Exercise aim = Nothing but the lines below between the line holding "of their own." and the line holding "Record mqtt_queued_message := mkMsg", inclusive, should appear in the answer, each set down exactly.

Extracted data =
(* ===== verification/MqttQueue.v ===== *)
(** * fun_protocol/mqtt/e_mqtt.c: the message queue and the packet identifiers

    The packets not yet acknowledged lie at the start of a block of memory; a header
    for each lies at its end and grows downwards.  The block is the list of its bytes
    and the list of its headers, the oldest (the highest) first; [hdr] is the size of
    a header.  The bytes of the block a header covers have no value of their own.
    The members a new header is not given hold what the memory held, [uninit] of the
    header's index. *)

From stdpp Require Import gmap.
From S2P Require Import Prelude CMem Mqtt.

(** ** The queue *)

Inductive MQTTQueuedMessageState := MQTT_QUEUED_UNSENT | MQTT_QUEUED_AWAITING_ACK | MQTT_QUEUED_COMPLETE.

#[export] Instance MQTTQueuedMessageState_eq_dec : EqDecision MQTTQueuedMessageState.
Proof. solve_decision. Defined.

Record mqtt_queued_message := mkMsg {
  msg_start : Z; msg_size : Z; msg_state : MQTTQueuedMessageState; msg_time : Z; msg_type : Z; msg_id : Z }.

Record mqtt_message_queue := mkMq {
  mq_mem : list Z; mq_curr : Z; mq_curr_sz : Z; mq_msgs : list mqtt_queued_message }.

Definition is_state (m : mqtt_queued_message) (s : MQTTQueuedMessageState) : bool := bool_decide (msg_state m = s).

Definition set_msg_state (s : MQTTQueuedMessageState) (m : mqtt_queued_message) : mqtt_queued_message :=
  mkMsg (msg_start m) (msg_size m) s (msg_time m) (msg_type m) (msg_id m).

Section queue.
Context (hdr : Z) (uninit : nat -> mqtt_queued_message).

(** The room between [curr] and the header that would be added next, in a block of
    [cap] bytes that has [n] headers. *)
Definition mqtt_mq_currsz (cap curr : Z) (n : nat) : Z :=
  let next := cap - hdr * Z.of_nat n - hdr in if curr >=? next then 0 else next - curr.

Definition mqtt_mq_init (buf : list Z) : mqtt_message_queue :=
  mkMq buf 0 (mqtt_mq_currsz (zlen buf) 0 0) [].

Definition mqtt_mq_register (mq : mqtt_message_queue) (nbytes : Z) : mqtt_message_queue :=
  let m := uninit (length (mq_msgs mq)) in
  let msg := mkMsg (mq_curr mq) nbytes MQTT_QUEUED_UNSENT (msg_time m) (msg_type m) (msg_id m) in
  let curr := mq_curr mq + nbytes in
  let msgs := mq_msgs mq ++ [msg] in
  mkMq (mq_mem mq) curr (mqtt_mq_currsz (zlen (mq_mem mq)) curr (length msgs)) msgs.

Answer box =
    a header.  The bytes of the block a header covers have no value of their own.
    The members a new header is not given hold what the memory held, [uninit] of the
    header's index. *)

From stdpp Require Import gmap.
From S2P Require Import Prelude CMem Mqtt.

(** ** The queue *)

Inductive MQTTQueuedMessageState := MQTT_QUEUED_UNSENT | MQTT_QUEUED_AWAITING_ACK | MQTT_QUEUED_COMPLETE.

#[export] Instance MQTTQueuedMessageState_eq_dec : EqDecision MQTTQueuedMessageState.
Proof. solve_decision. Defined.

Record mqtt_queued_message := mkMsg {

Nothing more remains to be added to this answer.